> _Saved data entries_
(** * HSTB.drivers.caris_finder: locating CARIS executables through the registry

    A shallow embedding of [src/HSTB/drivers/caris_finder.py] and the
    properties of its resolver [caris_command_finder] and of the wrappers
    built on it.

    Python values are embedded as the inductive [pyval]; raising is an
    explicit result ([Raise]); the Windows registry and the filesystem are
    the fields of a [Host] record, which every operation receives. *)

From Stdlib Require Import ZArith List String Ascii Bool QArith Qabs.
From Stdlib Require Import Floats.
Import ListNotations.

Local Close Scope Q_scope.
Local Open Scope string_scope.
Local Open Scope list_scope.

(** ** Python values and exceptions *)

(** Python's [float] is IEEE binary64; [spec_float] is its specification-level
    representation in the Standard Library ([SpecFloat]). *)
Definition pyfloat := spec_float.

#[warnings="-register-all"] Inductive pyval : Type :=
| PStr (s : string)
| PFloat (f : pyfloat)
| PList (l : list pyval)
| PTuple (l : list pyval).

(** The exceptions that the module can raise.  [WindowsError] is Python 3's
    alias of [OSError]; its payload is the Windows error code. *)
Inductive exn : Type :=
| WindowsError (winerror : Z)
| ValueError (msg : string)
| TypeError
| IndexError
| Exception (msg : string).

Inductive res (A : Type) : Type :=
| Ok (a : A)
| Raise (e : exn).
Arguments Ok {A} a.
Arguments Raise {A} e.

Definition bind {A B : Type} (m : res A) (k : A -> res B) : res B :=
  match m with
  | Ok a => k a
  | Raise e => Raise e
  end.

Notation "x <- m ;; k" := (bind m (fun x => k))
  (at level 61, m at next level, right associativity).

(** Truth value testing: an empty string, a zero float, an empty list and an
    empty tuple are false. *)
Definition truthy (v : pyval) : bool :=
  match v with
  | PStr "" => false
  | PStr _ => true
  | PFloat (S754_zero _) => false
  | PFloat _ => true
  | PList [] => false
  | PList _ => true
  | PTuple [] => false
  | PTuple _ => true
  end.

(** [v[0]] *)
Definition getitem0 (v : pyval) : res pyval :=
  match v with
  | PList (x :: _) | PTuple (x :: _) => Ok x
  | PList [] | PTuple [] => Raise IndexError
  | PStr (String c _) => Ok (PStr (String c ""))
  | PStr "" => Raise IndexError
  | PFloat _ => Raise TypeError
  end.

(** [a, b = v] *)
Definition unpack2 (v : pyval) : res (pyval * pyval) :=
  match v with
  | PList [a; b] | PTuple [a; b] => Ok (a, b)
  | PStr (String a (String b "")) => Ok (PStr (String a ""), PStr (String b ""))
  | PFloat _ => Raise TypeError
  | _ => Raise (ValueError "unpack")
  end.

(** ** [repr(str)]

    Strings are sequences of code points below 256, one [ascii] each. *)
Module PyStr.

Definition backslash : ascii := "\"%char.
Definition squote : ascii := "'"%char.
Definition dquote : ascii := "034"%char.

Definition hex_digit (n : nat) : ascii :=
  nth n (list_ascii_of_string "0123456789abcdef") "0"%char.

(** Code points that [str.isprintable] rejects: the controls, DEL, the C1
    controls, the no-break space and the soft hyphen. *)
Definition is_printable (c : ascii) : bool :=
  let n := nat_of_ascii c in
  negb ((n <? 32)%nat || ((127 <=? n)%nat && (n <=? 160)%nat)
        || (n =? 173)%nat).

Definition escape (quote c : ascii) : string :=
  let n := nat_of_ascii c in
  if Ascii.eqb c quote || Ascii.eqb c backslash then
    String backslash (String c "")
  else if (n =? 9)%nat then "\t"
  else if (n =? 10)%nat then "\n"
  else if (n =? 13)%nat then "\r"
  else if is_printable c then String c ""
  else String backslash
         (String "x" (String (hex_digit (n / 16))
                        (String (hex_digit (n mod 16)) ""))).

Fixpoint has (c : ascii) (s : string) : bool :=
  match s with
  | EmptyString => false
  | String d r => Ascii.eqb c d || has c r
  end.

Fixpoint escape_all (quote : ascii) (s : string) : string :=
  match s with
  | EmptyString => EmptyString
  | String c r => (escape quote c ++ escape_all quote r)%string
  end.

(** Single quotes, unless the string holds a single quote and no double
    quote. *)
Definition repr (s : string) : string :=
  let quote := if has squote s && negb (has dquote s) then dquote
               else squote in
  String quote (escape_all quote s ++ String quote "").

End PyStr.
(** Division of a finite number by a positive finite one. *)
Lemma div_model (x : number) (my : positive) (ey : Z) :
  is_finite x = true ->
  magnitude x / scaled (Zpos my) ey < powerRZ 2 900 ->
  is_finite (div x (S754_finite false my ey)) = true /\
  Rabs (magnitude (div x (S754_finite false my ey))
        - magnitude x / scaled (Zpos my) ey)
  <= eps * (magnitude x / scaled (Zpos my) ey) + eta.
Proof.
  intros Hx Hlt.
  assert (Hy : 0 < scaled (Zpos my) ey).
  { unfold scaled. pose proof (pow2_pos ey).
    assert (0 < IZR (Zpos my)) by (by apply IZR_lt). nra. }
  destruct x as [sx| | |sx mx ex]; try discriminate.
  - split; [done|]. cbn [div SFdiv magnitude].
    replace (0 / scaled (Zpos my) ey) with 0 by (unfold Rdiv; lra).
    apply model_exact. lra.
  - cbn [magnitude] in *.
    unfold div, SFdiv, SFdiv_core_binary, prec, emax.
    set (d1 := Zdigits2 (Zpos mx)). set (d2 := Zdigits2 (Zpos my)).
    set (e' := Z.min (fexp (d1 + ex - (d2 + ey))) (ex - ey)).
    set (s := (ex - ey - e')%Z).
    assert (Hs : (0 <= s)%Z) by (subst s e'; lia).
    set (m' := match s with
               | Zpos _ => Z.shiftl (Zpos mx) s
               | Z0 => Zpos mx
               | Zneg _ => 0%Z
               end).
    assert (Hm' : m' = (Zpos mx * 2 ^ s)%Z).
    { subst m'. destruct s as [|p|p] eqn:Es; [lia| |lia].
      by rewrite Z.shiftl_mul_pow2. }
    assert (Hpow : (0 < 2 ^ s)%Z) by (apply Z.pow_pos_nonneg; lia).
    pose proof (Z_div_mod m' (Zpos my) ltac:(lia)) as Hspec.
    destruct (Z.div_eucl m' (Zpos my)) as [q r]. destruct Hspec as [Hqr Hr].
    assert (Hq0 : (0 <= q)%Z) by nia.
    set (v := scaled (Zpos mx) ex / scaled (Zpos my) ey) in *.
    pose proof (pow2_pos e') as Hp.
    (* the exact value *)
    assert (Hval : v * IZR (Zpos my) = IZR m' * powerRZ 2 e').
    { assert (Hx' : scaled (Zpos mx) ex = IZR m' * powerRZ 2 e' * powerRZ 2 ey).
      { replace ex with (e' + ey + s)%Z at 1 by (subst s; lia).
        rewrite scaled_shift, <- Hm' by done. unfold scaled. rewrite pow2_add. lra. }
      subst v. rewrite Hx'. unfold scaled. field.
      split; [pose proof (pow2_pos ey); lra|].
      assert (0 < IZR (Zpos my)) by (by apply IZR_lt). lra. }
    assert (HB : 0 < IZR (Zpos my)) by (by apply IZR_lt).
    assert (HqrR : IZR m' = IZR (Zpos my) * IZR q + IZR r)
      by (by rewrite <- mult_IZR, <- plus_IZR, <- Hqr).
    assert (HrR : 0 <= IZR r < IZR (Zpos my))
      by (split; [apply IZR_le|apply IZR_lt]; lia).
    assert (Hbounds : scaled q e' <= v < scaled (q + 1) e').
    { unfold scaled. rewrite plus_IZR. split.
      - destruct (Rle_lt_dec (IZR q * powerRZ 2 e') v) as [|Hc]; [done|exfalso]. nra.
      - destruct (Rlt_le_dec v ((IZR q + 1) * powerRZ 2 e')) as [|Hc]; [done|exfalso]. nra. }
    (* the quotient has enough digits *)
    assert (Hdq : (d1 + s - d2 <= Zdigits2 q)%Z).
    { pose proof (Zdigits2_nonneg q).
      destruct (Z_le_gt_dec (d1 + s - d2) 0) as [|Hgt]; [lia|].
      destruct (Zdigits2_bounds (Zpos mx) ltac:(lia)) as [Hlo1 _]. fold d1 in Hlo1.
      destruct (Zdigits2_bounds (Zpos my) ltac:(lia)) as [_ Hhi2]. fold d2 in Hhi2.
      assert (Hd2 : (0 < d2)%Z) by (by apply Zdigits2_pos).
      assert (Hd1 : (0 < d1)%Z) by (by apply Zdigits2_pos).
      assert (Hk : (2 ^ (d1 + s - d2 - 1) <= q)%Z).
      { assert (H1 : (2 ^ (d1 + s - d2 - 1) * 2 ^ d2 = 2 ^ (d1 - 1) * 2 ^ s)%Z).
        { rewrite <- !Z.pow_add_r by lia. f_equal. lia. }
        assert (H2 : (0 < 2 ^ (d1 + s - d2 - 1))%Z) by (apply Z.pow_pos_nonneg; lia).
        assert (H3 : (2 ^ (d1 + s - d2 - 1) * Zpos my < 2 ^ (d1 + s - d2 - 1) * 2 ^ d2)%Z)
          by (apply Z.mul_lt_mono_pos_l; lia).
        assert (H4 : (2 ^ (d1 - 1) * 2 ^ s <= Zpos mx * 2 ^ s)%Z)
          by (apply Z.mul_le_mono_nonneg_r; lia).
        assert (Hlt' : (2 ^ (d1 + s - d2 - 1) * Zpos my < Zpos my * (q + 1))%Z) by lia.
        rewrite (Z.mul_comm (2 ^ _)) in Hlt'.
        apply Z.mul_lt_mono_pos_l in Hlt'; lia. }
      apply Zdigits2_ge in Hk. lia. }
    pose proof (fexp_eq (Zdigits2 q + e')) as Hf1.
    pose proof (fexp_eq (d1 + ex - (d2 + ey))) as Hf2.
    destruct (binary_round_aux_model (xorb sx false) q e'
                (new_location (Zpos my) r) v)
      as [Hshape Herr]; try done.
    + left. subst e' s. lia.
    + intros ->. change (Zdigits2 0) with 0%Z in *.
      subst e' s. lia.
    + split; [|exact Herr]. destruct Hshape as [->|(p & e'' & ->)]; done.
Qed.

> _WHAT TO WORK ON_
Give back exactly the lines from the beginning of the records through the line containing "Local Open Scope string_scope.", and only those.

> _RESULT OF THE TASK_
(** * HSTB.drivers.caris_finder: locating CARIS executables through the registry

    A shallow embedding of [src/HSTB/drivers/caris_finder.py] and the
    properties of its resolver [caris_command_finder] and of the wrappers
    built on it.

    Python values are embedded as the inductive [pyval]; raising is an
    explicit result ([Raise]); the Windows registry and the filesystem are
    the fields of a [Host] record, which every operation receives. *)

From Stdlib Require Import ZArith List String Ascii Bool QArith Qabs.
From Stdlib Require Import Floats.
Import ListNotations.

Local Close Scope Q_scope.
Local Open Scope string_scope.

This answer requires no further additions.